[Start of Attachment]

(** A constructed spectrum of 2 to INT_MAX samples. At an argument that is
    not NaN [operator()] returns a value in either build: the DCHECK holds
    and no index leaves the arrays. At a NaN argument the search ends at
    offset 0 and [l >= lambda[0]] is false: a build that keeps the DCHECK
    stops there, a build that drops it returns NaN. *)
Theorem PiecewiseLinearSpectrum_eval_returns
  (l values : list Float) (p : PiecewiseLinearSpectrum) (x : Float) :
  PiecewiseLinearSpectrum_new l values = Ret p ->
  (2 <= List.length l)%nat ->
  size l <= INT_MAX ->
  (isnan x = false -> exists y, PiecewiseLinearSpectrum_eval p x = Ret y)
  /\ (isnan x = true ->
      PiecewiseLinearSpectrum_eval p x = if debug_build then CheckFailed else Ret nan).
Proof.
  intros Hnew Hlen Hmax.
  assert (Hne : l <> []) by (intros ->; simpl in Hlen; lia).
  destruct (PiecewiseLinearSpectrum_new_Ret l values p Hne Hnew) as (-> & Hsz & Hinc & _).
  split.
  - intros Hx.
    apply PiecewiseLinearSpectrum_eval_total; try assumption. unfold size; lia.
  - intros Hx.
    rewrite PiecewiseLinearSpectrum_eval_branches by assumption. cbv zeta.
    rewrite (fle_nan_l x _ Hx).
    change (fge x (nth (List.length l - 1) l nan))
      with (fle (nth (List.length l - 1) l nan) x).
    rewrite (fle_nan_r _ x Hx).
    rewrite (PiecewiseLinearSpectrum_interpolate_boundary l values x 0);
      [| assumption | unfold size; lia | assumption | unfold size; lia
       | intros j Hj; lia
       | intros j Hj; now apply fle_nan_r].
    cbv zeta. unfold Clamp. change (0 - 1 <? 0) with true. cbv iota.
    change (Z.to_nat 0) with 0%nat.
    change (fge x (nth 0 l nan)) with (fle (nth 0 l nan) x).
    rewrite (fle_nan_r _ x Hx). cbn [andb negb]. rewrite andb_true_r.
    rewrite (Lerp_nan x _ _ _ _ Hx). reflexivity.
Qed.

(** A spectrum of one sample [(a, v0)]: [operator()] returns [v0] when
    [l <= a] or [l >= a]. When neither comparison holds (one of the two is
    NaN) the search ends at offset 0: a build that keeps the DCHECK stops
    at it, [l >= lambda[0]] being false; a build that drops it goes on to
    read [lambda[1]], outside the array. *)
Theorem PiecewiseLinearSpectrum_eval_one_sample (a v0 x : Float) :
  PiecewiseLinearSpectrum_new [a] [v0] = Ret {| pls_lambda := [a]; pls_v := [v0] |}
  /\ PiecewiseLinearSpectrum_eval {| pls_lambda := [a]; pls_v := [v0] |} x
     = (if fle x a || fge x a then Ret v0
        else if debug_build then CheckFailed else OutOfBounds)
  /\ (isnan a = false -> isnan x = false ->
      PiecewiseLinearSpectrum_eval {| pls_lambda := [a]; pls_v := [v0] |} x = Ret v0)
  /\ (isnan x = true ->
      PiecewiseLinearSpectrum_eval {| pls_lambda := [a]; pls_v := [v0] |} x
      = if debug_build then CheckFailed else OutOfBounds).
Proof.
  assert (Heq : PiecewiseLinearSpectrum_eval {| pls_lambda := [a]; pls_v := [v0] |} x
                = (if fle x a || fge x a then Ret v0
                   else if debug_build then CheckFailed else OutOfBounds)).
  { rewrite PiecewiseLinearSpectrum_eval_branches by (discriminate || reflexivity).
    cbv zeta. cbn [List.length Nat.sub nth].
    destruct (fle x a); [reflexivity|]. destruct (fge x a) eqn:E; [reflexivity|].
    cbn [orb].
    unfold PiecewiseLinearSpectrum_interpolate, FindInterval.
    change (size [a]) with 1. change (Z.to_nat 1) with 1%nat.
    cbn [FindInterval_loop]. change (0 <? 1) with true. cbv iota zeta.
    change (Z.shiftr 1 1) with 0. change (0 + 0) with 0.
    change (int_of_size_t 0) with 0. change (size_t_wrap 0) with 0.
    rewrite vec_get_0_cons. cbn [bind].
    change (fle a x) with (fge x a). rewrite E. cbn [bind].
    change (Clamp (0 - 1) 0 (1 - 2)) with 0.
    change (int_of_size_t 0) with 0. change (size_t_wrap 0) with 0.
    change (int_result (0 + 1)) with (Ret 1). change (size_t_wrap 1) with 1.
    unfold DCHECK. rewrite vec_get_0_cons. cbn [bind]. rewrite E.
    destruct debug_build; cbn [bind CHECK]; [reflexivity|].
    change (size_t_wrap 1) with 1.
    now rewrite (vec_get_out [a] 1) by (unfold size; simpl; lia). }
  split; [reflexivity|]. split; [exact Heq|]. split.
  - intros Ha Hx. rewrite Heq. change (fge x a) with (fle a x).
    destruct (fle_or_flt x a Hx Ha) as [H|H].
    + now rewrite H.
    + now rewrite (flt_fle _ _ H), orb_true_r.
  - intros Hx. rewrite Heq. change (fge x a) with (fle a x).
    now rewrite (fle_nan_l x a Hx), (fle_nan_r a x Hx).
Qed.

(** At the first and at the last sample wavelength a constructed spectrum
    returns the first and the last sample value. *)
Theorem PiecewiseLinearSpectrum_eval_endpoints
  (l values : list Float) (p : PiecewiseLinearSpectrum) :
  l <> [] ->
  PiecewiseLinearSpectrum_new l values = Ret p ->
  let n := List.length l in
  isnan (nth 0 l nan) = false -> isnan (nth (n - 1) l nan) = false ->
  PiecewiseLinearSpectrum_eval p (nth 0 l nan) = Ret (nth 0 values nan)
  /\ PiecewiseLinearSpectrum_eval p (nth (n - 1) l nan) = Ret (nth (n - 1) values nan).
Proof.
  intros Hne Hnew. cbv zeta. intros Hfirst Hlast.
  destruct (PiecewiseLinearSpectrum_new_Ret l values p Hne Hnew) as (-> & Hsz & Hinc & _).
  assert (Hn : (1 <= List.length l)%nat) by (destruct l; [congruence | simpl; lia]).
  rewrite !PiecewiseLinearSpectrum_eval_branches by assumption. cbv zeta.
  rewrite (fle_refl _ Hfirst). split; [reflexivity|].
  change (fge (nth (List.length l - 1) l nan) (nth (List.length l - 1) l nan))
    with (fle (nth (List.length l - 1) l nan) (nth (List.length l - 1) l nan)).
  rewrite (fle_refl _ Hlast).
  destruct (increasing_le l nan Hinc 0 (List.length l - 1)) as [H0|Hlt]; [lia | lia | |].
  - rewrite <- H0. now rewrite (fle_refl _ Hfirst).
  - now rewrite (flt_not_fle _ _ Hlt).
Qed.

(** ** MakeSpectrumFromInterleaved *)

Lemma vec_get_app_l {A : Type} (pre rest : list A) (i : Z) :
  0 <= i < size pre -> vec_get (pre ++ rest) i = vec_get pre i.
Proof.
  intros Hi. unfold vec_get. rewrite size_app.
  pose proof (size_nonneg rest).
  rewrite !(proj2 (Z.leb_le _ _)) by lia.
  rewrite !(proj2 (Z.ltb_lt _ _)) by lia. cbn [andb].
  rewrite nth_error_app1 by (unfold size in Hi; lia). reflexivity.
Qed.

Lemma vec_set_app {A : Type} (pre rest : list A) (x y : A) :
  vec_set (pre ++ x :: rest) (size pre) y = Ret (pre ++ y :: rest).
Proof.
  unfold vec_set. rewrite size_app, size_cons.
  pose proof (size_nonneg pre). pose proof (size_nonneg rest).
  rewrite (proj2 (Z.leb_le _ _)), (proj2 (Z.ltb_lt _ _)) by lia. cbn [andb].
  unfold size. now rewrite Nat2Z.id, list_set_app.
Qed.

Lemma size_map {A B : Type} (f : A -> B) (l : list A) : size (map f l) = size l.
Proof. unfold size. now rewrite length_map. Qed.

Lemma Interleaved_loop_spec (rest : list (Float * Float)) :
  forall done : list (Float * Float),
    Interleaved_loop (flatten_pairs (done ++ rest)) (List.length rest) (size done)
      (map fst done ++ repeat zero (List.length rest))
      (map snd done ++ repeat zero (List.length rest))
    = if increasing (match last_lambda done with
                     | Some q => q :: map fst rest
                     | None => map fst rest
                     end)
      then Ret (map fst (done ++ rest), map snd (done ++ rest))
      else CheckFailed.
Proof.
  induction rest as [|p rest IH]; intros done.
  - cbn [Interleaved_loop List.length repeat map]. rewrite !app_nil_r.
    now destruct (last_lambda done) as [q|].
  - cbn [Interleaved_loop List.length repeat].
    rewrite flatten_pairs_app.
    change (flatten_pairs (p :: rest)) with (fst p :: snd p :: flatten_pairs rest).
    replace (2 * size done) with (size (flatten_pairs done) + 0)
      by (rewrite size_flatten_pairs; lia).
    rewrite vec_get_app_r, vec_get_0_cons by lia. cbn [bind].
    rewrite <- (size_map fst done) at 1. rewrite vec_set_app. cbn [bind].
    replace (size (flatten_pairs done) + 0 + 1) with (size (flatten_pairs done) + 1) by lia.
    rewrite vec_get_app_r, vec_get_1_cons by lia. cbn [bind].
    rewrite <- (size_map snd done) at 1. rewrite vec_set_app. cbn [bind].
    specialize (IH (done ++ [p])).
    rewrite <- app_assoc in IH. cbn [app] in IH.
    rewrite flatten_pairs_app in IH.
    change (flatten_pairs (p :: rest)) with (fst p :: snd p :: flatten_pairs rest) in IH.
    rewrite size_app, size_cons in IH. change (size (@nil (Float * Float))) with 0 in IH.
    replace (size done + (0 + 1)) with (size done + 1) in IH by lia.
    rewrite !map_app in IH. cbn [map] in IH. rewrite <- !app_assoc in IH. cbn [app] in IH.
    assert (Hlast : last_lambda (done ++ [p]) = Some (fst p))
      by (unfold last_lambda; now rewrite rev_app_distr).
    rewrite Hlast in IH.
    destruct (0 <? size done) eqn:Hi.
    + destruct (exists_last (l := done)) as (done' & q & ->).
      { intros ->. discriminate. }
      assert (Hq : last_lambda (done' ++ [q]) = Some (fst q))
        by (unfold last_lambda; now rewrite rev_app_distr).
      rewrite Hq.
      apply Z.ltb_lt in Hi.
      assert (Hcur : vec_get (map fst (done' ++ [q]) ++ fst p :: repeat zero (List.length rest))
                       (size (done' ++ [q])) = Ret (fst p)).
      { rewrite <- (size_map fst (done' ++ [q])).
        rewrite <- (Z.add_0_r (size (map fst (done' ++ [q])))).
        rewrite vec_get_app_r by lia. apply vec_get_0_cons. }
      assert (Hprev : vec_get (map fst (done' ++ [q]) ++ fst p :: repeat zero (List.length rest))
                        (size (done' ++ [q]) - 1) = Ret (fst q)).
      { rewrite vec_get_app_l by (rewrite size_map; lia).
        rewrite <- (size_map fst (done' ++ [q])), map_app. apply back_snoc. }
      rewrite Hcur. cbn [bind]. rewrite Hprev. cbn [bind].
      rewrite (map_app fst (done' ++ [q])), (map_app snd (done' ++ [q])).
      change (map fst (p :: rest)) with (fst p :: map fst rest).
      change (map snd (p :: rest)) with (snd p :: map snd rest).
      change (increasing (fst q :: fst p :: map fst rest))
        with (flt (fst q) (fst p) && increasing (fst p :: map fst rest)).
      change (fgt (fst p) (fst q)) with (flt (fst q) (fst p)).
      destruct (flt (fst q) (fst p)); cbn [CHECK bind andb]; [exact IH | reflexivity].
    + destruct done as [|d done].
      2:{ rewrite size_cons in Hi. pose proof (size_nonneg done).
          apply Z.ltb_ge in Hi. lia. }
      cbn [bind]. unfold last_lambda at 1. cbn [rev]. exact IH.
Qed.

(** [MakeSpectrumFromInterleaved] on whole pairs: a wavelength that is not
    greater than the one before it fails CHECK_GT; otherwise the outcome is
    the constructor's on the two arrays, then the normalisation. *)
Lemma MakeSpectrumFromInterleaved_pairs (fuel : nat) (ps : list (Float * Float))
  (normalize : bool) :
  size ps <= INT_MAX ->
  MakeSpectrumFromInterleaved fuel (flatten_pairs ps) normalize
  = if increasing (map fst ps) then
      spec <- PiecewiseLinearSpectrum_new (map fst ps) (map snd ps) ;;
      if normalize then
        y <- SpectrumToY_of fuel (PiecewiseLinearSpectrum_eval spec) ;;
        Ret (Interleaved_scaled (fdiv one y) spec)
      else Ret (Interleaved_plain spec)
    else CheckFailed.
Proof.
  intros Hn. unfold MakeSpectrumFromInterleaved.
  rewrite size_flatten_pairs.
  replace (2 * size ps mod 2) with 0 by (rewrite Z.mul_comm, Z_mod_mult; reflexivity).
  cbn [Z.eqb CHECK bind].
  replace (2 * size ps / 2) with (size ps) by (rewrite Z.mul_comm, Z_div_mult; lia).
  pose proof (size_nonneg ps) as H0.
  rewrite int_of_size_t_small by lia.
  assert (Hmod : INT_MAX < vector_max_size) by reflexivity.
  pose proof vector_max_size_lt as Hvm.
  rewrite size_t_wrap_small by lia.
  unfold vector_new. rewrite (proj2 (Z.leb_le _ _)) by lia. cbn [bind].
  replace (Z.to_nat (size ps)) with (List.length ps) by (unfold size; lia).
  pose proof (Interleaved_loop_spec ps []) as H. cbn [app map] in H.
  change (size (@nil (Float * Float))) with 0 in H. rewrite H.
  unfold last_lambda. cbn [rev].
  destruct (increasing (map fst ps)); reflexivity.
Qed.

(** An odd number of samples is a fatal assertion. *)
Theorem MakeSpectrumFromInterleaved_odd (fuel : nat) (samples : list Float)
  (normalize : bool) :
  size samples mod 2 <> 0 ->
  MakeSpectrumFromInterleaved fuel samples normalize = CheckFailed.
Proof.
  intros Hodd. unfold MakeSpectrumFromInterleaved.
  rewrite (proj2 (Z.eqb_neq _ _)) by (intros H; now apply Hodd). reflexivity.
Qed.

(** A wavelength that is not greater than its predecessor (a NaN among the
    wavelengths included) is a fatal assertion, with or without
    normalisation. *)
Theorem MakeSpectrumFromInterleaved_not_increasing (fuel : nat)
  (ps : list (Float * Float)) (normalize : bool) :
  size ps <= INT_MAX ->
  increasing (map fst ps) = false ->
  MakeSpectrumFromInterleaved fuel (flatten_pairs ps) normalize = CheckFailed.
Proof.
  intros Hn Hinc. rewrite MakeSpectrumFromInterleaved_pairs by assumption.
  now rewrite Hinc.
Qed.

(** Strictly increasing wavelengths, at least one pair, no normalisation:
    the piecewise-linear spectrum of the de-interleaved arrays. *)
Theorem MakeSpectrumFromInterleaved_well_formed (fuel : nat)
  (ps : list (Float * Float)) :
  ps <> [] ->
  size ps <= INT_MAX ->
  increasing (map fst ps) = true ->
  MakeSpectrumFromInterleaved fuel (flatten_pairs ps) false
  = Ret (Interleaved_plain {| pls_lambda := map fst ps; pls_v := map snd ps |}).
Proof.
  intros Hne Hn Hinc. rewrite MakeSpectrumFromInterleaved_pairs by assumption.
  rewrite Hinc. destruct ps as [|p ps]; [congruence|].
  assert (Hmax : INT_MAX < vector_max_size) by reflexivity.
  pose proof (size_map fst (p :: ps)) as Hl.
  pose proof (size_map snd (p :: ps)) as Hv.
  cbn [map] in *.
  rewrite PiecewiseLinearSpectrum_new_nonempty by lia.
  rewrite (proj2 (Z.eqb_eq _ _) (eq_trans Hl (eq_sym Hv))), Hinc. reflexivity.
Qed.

[End of Attachment]
[Start of Attachment]

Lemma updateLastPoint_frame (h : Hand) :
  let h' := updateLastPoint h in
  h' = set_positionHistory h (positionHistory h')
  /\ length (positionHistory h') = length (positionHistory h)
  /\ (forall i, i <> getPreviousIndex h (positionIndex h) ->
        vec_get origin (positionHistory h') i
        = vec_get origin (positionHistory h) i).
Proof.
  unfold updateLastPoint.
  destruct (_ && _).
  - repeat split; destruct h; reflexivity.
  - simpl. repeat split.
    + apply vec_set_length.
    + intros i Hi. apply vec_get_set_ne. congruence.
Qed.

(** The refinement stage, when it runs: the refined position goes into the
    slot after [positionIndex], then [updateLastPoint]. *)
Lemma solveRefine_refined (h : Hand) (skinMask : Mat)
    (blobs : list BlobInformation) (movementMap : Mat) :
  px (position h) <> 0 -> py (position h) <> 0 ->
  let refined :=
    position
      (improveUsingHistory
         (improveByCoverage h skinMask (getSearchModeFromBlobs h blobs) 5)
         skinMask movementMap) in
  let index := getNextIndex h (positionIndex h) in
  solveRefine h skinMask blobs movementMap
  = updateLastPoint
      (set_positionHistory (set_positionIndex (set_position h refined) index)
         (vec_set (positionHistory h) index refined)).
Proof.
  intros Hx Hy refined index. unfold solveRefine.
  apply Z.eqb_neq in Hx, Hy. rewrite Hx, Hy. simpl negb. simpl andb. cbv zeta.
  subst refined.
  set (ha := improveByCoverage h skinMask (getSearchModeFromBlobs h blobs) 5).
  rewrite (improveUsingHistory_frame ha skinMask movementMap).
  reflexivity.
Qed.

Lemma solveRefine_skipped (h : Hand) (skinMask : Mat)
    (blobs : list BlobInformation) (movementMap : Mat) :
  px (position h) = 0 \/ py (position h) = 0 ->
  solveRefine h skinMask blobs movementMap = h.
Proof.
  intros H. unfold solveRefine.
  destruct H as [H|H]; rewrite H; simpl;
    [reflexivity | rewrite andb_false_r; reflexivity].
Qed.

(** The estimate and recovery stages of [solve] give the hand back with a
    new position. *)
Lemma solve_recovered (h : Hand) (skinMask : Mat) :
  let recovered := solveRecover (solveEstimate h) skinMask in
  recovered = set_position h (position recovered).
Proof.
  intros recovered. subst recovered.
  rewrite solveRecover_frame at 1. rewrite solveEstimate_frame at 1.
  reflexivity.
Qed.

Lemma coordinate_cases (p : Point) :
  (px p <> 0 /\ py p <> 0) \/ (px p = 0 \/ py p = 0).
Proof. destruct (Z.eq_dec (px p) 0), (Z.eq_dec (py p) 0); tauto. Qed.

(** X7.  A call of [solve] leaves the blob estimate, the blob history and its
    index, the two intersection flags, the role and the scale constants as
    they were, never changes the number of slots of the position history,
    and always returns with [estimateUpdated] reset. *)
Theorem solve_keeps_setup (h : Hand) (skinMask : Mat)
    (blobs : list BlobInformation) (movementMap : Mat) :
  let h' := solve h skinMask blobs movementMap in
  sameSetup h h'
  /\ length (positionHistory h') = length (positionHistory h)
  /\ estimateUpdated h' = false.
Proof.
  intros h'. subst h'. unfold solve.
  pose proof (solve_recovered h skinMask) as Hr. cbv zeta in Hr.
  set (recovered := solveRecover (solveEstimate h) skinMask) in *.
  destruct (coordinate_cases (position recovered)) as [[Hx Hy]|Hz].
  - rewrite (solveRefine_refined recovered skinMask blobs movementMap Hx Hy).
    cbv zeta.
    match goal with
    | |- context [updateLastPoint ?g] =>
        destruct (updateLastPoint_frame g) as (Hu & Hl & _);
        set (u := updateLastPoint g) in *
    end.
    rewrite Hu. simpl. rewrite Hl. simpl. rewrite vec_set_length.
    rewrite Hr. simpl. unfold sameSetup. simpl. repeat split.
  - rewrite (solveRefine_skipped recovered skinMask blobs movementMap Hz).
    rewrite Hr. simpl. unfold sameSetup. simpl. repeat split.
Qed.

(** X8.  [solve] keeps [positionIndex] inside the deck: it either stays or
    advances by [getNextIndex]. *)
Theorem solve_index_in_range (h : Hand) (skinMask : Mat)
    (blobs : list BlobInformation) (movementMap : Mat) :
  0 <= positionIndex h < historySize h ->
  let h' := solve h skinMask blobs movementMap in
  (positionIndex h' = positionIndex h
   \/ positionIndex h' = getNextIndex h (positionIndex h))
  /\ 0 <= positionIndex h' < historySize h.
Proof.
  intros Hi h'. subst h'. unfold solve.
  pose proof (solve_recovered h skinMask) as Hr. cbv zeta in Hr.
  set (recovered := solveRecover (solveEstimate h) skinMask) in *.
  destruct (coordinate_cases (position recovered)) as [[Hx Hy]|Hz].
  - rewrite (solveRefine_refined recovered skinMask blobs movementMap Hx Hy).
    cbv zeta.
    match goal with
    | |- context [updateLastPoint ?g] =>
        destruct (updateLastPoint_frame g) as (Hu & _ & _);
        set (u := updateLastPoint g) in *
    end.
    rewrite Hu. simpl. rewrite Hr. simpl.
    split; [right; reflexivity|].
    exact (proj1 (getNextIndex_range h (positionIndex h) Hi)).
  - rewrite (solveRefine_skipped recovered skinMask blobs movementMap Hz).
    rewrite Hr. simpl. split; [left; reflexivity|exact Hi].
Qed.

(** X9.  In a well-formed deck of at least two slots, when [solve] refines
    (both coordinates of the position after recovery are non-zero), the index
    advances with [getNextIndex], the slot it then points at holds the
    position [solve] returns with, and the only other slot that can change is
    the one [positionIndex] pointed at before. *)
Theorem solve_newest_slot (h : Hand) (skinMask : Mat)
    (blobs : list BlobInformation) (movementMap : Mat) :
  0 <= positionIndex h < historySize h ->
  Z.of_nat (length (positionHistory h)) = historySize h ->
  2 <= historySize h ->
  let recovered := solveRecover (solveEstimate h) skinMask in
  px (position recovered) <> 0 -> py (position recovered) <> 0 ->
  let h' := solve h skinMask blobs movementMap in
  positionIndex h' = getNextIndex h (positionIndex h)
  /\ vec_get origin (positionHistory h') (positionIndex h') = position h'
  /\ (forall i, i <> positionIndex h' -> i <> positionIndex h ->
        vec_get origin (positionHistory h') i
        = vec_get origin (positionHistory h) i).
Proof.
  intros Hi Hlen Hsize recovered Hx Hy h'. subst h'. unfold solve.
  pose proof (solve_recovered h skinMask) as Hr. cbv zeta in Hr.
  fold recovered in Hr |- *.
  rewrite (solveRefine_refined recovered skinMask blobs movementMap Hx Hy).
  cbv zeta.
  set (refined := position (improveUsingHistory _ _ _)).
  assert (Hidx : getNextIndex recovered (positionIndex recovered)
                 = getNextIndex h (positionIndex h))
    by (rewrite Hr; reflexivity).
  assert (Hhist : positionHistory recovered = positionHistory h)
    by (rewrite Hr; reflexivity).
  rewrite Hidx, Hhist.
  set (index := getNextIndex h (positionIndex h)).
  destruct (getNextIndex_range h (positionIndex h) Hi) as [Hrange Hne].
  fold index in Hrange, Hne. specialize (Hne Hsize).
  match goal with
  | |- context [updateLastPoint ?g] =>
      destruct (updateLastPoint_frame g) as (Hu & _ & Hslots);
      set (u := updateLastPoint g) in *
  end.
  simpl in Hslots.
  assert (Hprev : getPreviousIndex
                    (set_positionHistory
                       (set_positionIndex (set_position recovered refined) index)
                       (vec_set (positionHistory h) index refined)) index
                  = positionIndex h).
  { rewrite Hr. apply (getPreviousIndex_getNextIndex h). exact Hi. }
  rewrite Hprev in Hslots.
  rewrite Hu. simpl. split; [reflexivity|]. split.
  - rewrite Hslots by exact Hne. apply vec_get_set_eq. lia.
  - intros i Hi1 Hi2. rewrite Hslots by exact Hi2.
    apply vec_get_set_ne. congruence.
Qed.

[End of Attachment]

**Work request**
Only the lines above starting with the one with "assert (Hhist : positionHistory" and going through the one with "fold index in" are to be copied, word for word and with both ends kept.

**Your response**
  assert (Hhist : positionHistory recovered = positionHistory h)
    by (rewrite Hr; reflexivity).
  rewrite Hidx, Hhist.
  set (index := getNextIndex h (positionIndex h)).
  destruct (getNextIndex_range h (positionIndex h) Hi) as [Hrange Hne].
  fold index in Hrange, Hne. specialize (Hne Hsize).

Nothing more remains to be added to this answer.